If he can do that, Alvarez should be on a fast track to fighting Mayweather in latter parts of 2013.

It would no doubt be a huge event for boxing. Not only does Money May bring a ton of fans with him to every fight, but Alvarez also has a huge following that spans the globe.

That guarantees huge numbers for Showtime's pay-per-view interests, and it would be only fitting to pit two of the best fighters on the planet against one another.


Manny Pacquiao (54-5-2)

Two-consecutive losses may have soured a potential bout between Pacquiao and Mayweather, but that won't put to bed the clamoring from fans wanting to see this fight.

Pacquiao first dropped a bout against Timothy Bradley last June, but there is little credibility of Bradley's win. It was clear as day to everyone that watched that Pacquiao did more than enough to win that fight and the judge's ultimate decision was wrong.

In his next fight against Juan Manuel Marquez, Pacquiao got dropped to the canvas viciously after Marquez landed a devastating counter that knocked Pac-Man out cold.

A loss in that fashion might hurt Pacquiao's reputation, but such a random knockout can happen to even the best in the world, so that shouldn't be taken as a sign that Pac-Man is undeserving of top fights or even finished altogether.

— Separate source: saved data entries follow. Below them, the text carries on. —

Definition loadCachedIndex (storage : option StoredItem) (mem : Mem) : Mem :=
  match storage with
  | None => mem
  | Some Unparseable => mem
  | Some (StoredJson cached) =>
      if negb (Z.eqb (version cached) CACHE_VERSION) then mem
      else fold_left load_item (indexedSessions cached) mem
  end.

(** [obj[k] = v] on a plain object used as a dictionary. *)
Definition object_set (k v : string) (o : list (string * string)) :=
  JSMap.set k v o.

Definition build_cache (indexedData : JSMap.t IndexedSession.t) : CachedIndex :=
  {| version := CACHE_VERSION;
     sessionHashes :=
       fold_left
         (fun o e => object_set (fst e)
                       (JS.number_to_string (IndexedSession.updated (snd e))) o)
         indexedData [];
     indexedSessions := JSMap.values indexedData |}.

(** [saveCachedIndex]: a failing [setItem] is swallowed and leaves the
    stored value as it was. *)
Definition saveCachedIndex (setItem_ok : bool)
           (indexedData : JSMap.t IndexedSession.t)
           (storage : option StoredItem) : option StoredItem :=
  if setItem_ok then Some (StoredJson (build_cache indexedData)) else storage.

Definition needs_index (indexedData : JSMap.t IndexedSession.t)
           (session : Session.t) : bool :=
  match JSMap.get (Session.id session) indexedData with
  | None => true
  | Some cached =>
      negb (String.eqb (hashSession session)
              (JS.number_to_string (IndexedSession.updated cached)))
  end.

Definition findSessionsNeedingIndex (sessions : list Session.t)
           (indexedData : JSMap.t IndexedSession.t) : list Session.t :=
  filter (needs_index indexedData) sessions.

(** The remote client: [getSessionMessages id limit], [None] when the
    request fails. *)
Definition Client := string -> nat -> option (list Message.t).

Definition make_indexed (session : Session.t) (content : string)
  : IndexedSession.t :=
  {| IndexedSession.id := Session.id session;
     IndexedSession.title := JS.or_else (Session.title session) "";
     IndexedSession.directory := JS.or_else (Session.directory session) "";
     IndexedSession.content := content;
     IndexedSession.updated := Session.updated session |}.

(** The continuation of one session's fetch inside [indexSessionBatch]. *)
Definition indexSession (client : Client) (mem : Mem) (session : Session.t)
  : Mem :=
  let sid := Session.id session in
  match client sid (MESSAGES_PER_SESSION * 2) with
  | Some messages =>
      let content := extractTextFromMessages messages in
      let indexed := make_indexed session content in
      let index1 :=
        if JSMap.has sid (indexedData mem)
        then FlexSearch.remove sid (index mem) else index mem in
      {| index := FlexSearch.add sid (full_text indexed) index1;
         indexedData := JSMap.set sid indexed (indexedData mem) |}
  | None =>
      let indexed := make_indexed session "" in
      if negb (JSMap.has sid (indexedData mem))
      then {| index := FlexSearch.add sid (degraded_text indexed) (index mem);
              indexedData := JSMap.set sid indexed (indexedData mem) |}
      else mem
  end.

(** [indexSessionBatch]: every fetch is issued, in batch order; the
    continuations then run one at a time in the order [completion] in which
    the fetches settle. *)
Definition indexSessionBatch (completion : list Session.t -> list Session.t)
           (batch : list Session.t) (client : Client) (mem : Mem)
  : Mem * list event :=
  (fold_left (indexSession client) (completion batch) mem,
   map (fun s => EvGetSessionMessages (Session.id s) (MESSAGES_PER_SESSION * 2))
       batch).

Definition prune_step (sessionIds : list string) (mem : Mem) (id : string)
  : Mem :=
  if negb (existsb (String.eqb id) sessionIds)
  then {| index := FlexSearch.remove id (index mem);
          indexedData := JSMap.delete id (indexedData mem) |}
  else mem.

Definition pruneDeletedSessions (sessions : list Session.t) (mem : Mem) : Mem :=
  let sessionIds := map Session.id sessions in
  fold_left (prune_step sessionIds) (JSMap.keys (indexedData mem)) mem.

(** ** The hook *)

(** [[...sessions].sort((a, b) => b.time.updated - a.time.updated)]: a
    stable sort, most recently updated first. *)
Fixpoint insert_desc (s : Session.t) (l : list Session.t) : list Session.t :=
  match l with
  | [] => [s]
  | x :: l' =>
      if (Session.updated x >? Session.updated s)%Z
      then x :: insert_desc s l' else s :: l
  end.

Definition sort_desc (l : list Session.t) : list Session.t :=
  fold_right insert_desc [] l.

(** What a refresh cycle does not control. *)
Record Env := mkEnv {
  getClient : option Client;      (* [None]: the server cannot be reached *)
  completion : list Session.t -> list Session.t;
                                  (* order in which a batch's fetches settle *)
  setItem_ok : bool               (* whether [LocalStorage.setItem] succeeds *)
}.

(** Refs and state of one mounted hook, and the stored cache. *)
Record Hook := mkHook {
  indexRef : FlexSearch.Index;
  indexedDataRef : JSMap.t IndexedSession.t;
  isIndexingRef : bool;
  isIndexing : bool;
  indexProgress : Z;
  localStorage : option StoredItem
}.

Definition mem_of (h : Hook) : Mem :=
  {| index := indexRef h; indexedData := indexedDataRef h |}.

Definition batch_of (batchSize batchIndex : nat) (sessionsToIndex : list Session.t)
  : list Session.t :=
  let start := batchIndex * batchSize in
  let end_ := Nat.min (start + batchSize) (List.length sessionsToIndex) in
  JS.slice start end_ sessionsToIndex.

Definition progress_after (batchIndex : nat) : Z :=
  JS.round_div ((Z.of_nat batchIndex + 1) * 100) 4.

(** The [for (let batchIndex = 0; batchIndex < 4; batchIndex++)] loop, by
    the number of iterations left.  It returns the memory, the last progress
    value set and the events. *)
Fixpoint batch_loop (left batchIndex batchSize : nat)
         (sessionsToIndex : list Session.t) (env : Env) (client : Client)
         (mem : Mem) (progress : Z) : Mem * Z * list event :=
  match left with
  | O => (mem, progress, [])
  | S left' =>
      let batch := batch_of batchSize batchIndex sessionsToIndex in
      if (List.length batch =? 0)%nat then (mem, progress, [])
      else
        let '(mem1, ev1) :=
          indexSessionBatch (completion env) batch client mem in
        let p := progress_after batchIndex in
        let ev2 :=
          EvSetIndexProgress p
          :: (if (batchIndex <? 3)%nat then [EvPause 50] else []) in
        let '(mem2, p2, ev3) :=
          batch_loop left' (S batchIndex) batchSize sessionsToIndex env client
            mem1 p in
        (mem2, p2, ev1 ++ ev2 ++ ev3)
  end.

Definition buildIndex (env : Env) (sessions : list Session.t) (h : Hook)
  : Hook * list event :=
  let mem0 := loadCachedIndex (localStorage h) (mem_of h) in
  let sortedSessions := sort_desc sessions in
  let sessionsToIndex :=
    findSessionsNeedingIndex sortedSessions (indexedData mem0) in
  if (List.length sessionsToIndex =? 0)%nat then
    ({| indexRef := index mem0; indexedDataRef := indexedData mem0;
        isIndexingRef := false; isIndexing := false;
        indexProgress := 100; localStorage := localStorage h |},
     [EvSetIndexProgress 100])
  else
    let batchSize :=
      Nat.max 1 (JS.ceil_div (List.length sessionsToIndex) 4) in
    match getClient env with
    | None =>
        (* the rejection propagates out of buildIndex: both flags stay set *)
        ({| indexRef := index mem0; indexedDataRef := indexedData mem0;
            isIndexingRef := true; isIndexing := true;
            indexProgress := indexProgress h;
            localStorage := localStorage h |}, [])
    | Some client =>
        let '(mem1, p, evs) :=
          batch_loop 4 0 batchSize sessionsToIndex env client mem0
            (indexProgress h) in
        let mem2 := pruneDeletedSessions sessions mem1 in
        ({| indexRef := index mem2; indexedDataRef := indexedData mem2;
            isIndexingRef := false; isIndexing := false;
            indexProgress := p;
            localStorage :=
              saveCachedIndex (setItem_ok env) (indexedData mem2)
                (localStorage h) |},
         evs ++ [EvStorageSet])
    end.

(** The effect on [sessions]: one refresh cycle, unless the list is empty or
    a cycle is in flight. *)
Definition refreshEffect (env : Env) (sessions : list Session.t) (h : Hook)
  : Hook * list event :=
  if (List.length sessions =? 0)%nat then (h, [])
  else if isIndexingRef h then (h, [])
  else buildIndex env sessions h.

(** The effect on [searchText] and [sessions]: the value given to
    [setFilteredSessions]. *)
Definition searchEffect (matches : string -> string -> bool)
           (searchText : string) (sessions : list Session.t)
           (index : option FlexSearch.Index) : list Session.t * list event :=
  if negb (JS.truthy (JS.trim searchText)) then (sessions, [])
  else
    match index with
    | None => (sessions, [])
    | Some index =>
        let results := FlexSearch.search matches searchText 100 index in
        let matched :=
          filter (fun s => existsb (String.eqb (Session.id s)) results)
            sessions in
        (sort_desc matched, [EvIndexSearch searchText 100])
    end.

Definition clearCache (h : Hook) : Hook :=
  {| indexRef := FlexSearch.create; indexedDataRef := JSMap.empty;
     isIndexingRef := isIndexingRef h; isIndexing := isIndexing h;
     indexProgress := 0; localStorage := None |}.

(** Several cycles in a row, each with its environment and session list. *)
Fixpoint run_cycles (cycles : list (Env * list Session.t)) (h : Hook)
  : Hook * list event :=
  match cycles with
  | [] => (h, [])
  | (env, sessions) :: rest =>
      let '(h1, ev1) := refreshEffect env sessions h in
      let '(h2, ev2) := run_cycles rest h1 in
      (h2, ev1 ++ ev2)
  end.

Definition progress_values (log : list event) : list Z :=
  flat_map (fun e => match e with EvSetIndexProgress p => [p] | _ => [] end)
    log.

Definition fetched_ids (log : list event) : list string :=
  flat_map
    (fun e => match e with EvGetSessionMessages i _ => [i] | _ => [] end) log.

(** * The invariant between the index and the record map *)

(** Entries of the record map whose record carries a given id. *)
Definition records_with_id (i : string) (m : JSMap.t IndexedSession.t)
  : list (string * IndexedSession.t) :=
  filter (fun e => String.eqb (IndexedSession.id (snd e)) i) m.

(** Every record is stored under its own id, and keys are distinct. *)
Definition Keyed (m : JSMap.t IndexedSession.t) : Prop :=
  JSMap.wf m /\ forall e, In e m -> IndexedSession.id (snd e) = fst e.

(** The index registers exactly the ids of the record map, each once. *)
Definition Consistent (mem : Mem) : Prop :=
  Keyed (indexedData mem)
  /\ NoDup (FlexSearch.ids (index mem))
  /\ forall i, In i (FlexSearch.ids (index mem))
               <-> In i (JSMap.keys (indexedData mem)).

(** The invariant as the data model words it: an id registered in the index
    has exactly one record with that id in the record map. *)
Definition IndexInvariant (mem : Mem) : Prop :=
  forall i, In i (FlexSearch.ids (index mem)) ->
            exists r, records_with_id i (indexedData mem) = [(i, r)].

(** ** Concrete values used in examples *)

Module Ex.
Definition session (i t : string) (u : Z) : Session.t :=
  Session.mk i "proj" "/work" t "1" 0 u None.

Definition a100 := session "a" "Fix bug" 100.
Definition a150 := session "a" "Fix bug again" 150.
Definition b200 := session "b" "Add feature" 200.

Definition text_part (s : string) : MessagePart.t :=
  MessagePart.mk "text" (Some s).
Definition tool_part : MessagePart.t := MessagePart.mk "tool" None.
Definition message (ps : list MessagePart.t) : Message.t :=
  Message.mk "m" "s" "user" ps.

Definition record (i t c : string) (u : Z) : IndexedSession.t :=
  IndexedSession.mk i t "/work" c u.

Definition rec_a := record "a" "Fix bug" "null pointer exception" 100.
Definition rec_x := record "x" "Gone" "old text" 7.

Definition client_ok : Client :=
  fun _ _ => Some [message [text_part "null pointer exception"]].
Definition client_down : Client := fun _ _ => None.

Definition in_order (l : list Session.t) : list Session.t := l.

Definition env_ok : Env := mkEnv (Some client_ok) in_order true.
Definition env_down : Env := mkEnv (Some client_down) in_order true.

This fight has been talked about for quite some time, but every time it seems to be close to happening, something else gets in the way. If a Pacquiao-Mayweather bout were to take place, it would still be widely considered as the most anticipated bout in boxing history.

Both have been great champions throughout their respective careers and both have beaten a laundry list of quality opponents as well.

On top of that, pay-per-view numbers would be off the charts thanks to the global popularity that each fighter possesses. Granted, Pacquiao has to start winning some fights in order to regain some of the luster lost after two disappointing finishes in a row, but this fight still remains a possibility at some point down the road.


Juan Manuel Marquez (55-6-1)

In the last five years, the only two people Marquez has fallen victim to have been Pacquiao and Mayweather. Now that Marquez has avenged his loss to Pac-Man, it's now time for the 39-year-old to do the same to Money May.

Marquez had a stunning sixth-round knockout against Pacquiao last December and that certainly gave him the kind of credibility needed to earn another shot at Money May.

In September of 2009, Marquez made it all the way to a decision against Mayweather, only to lose by a unanimous decision in the scorecards. It might not have been Marquez's best fight, but at least he wasn't embarrassed and was able to stand toe-to-toe with one of the greatest fighters in the history of the sport.

After his victory over Pac-Man, Marquez cannot be taken lightly by anyone. It might sound absurd to say that a 39-year-old stands a chance against Mayweather in a boxing ring, but that's exactly what everyone thought about his fight with Pacquiao.

If Pacquiao was one of the next in line to fight Money May, then Marquez's victory should place him ahead of Pac-Man.

Not a single soul in the sport would give Marquez a chance in this fight, and rightfully so since no one has ever beaten Money May—let alone a near 40-year-old. But that's exactly the kind of element that makes this a perfect "favorite versus underdog" fight that could lead to the upset of the century.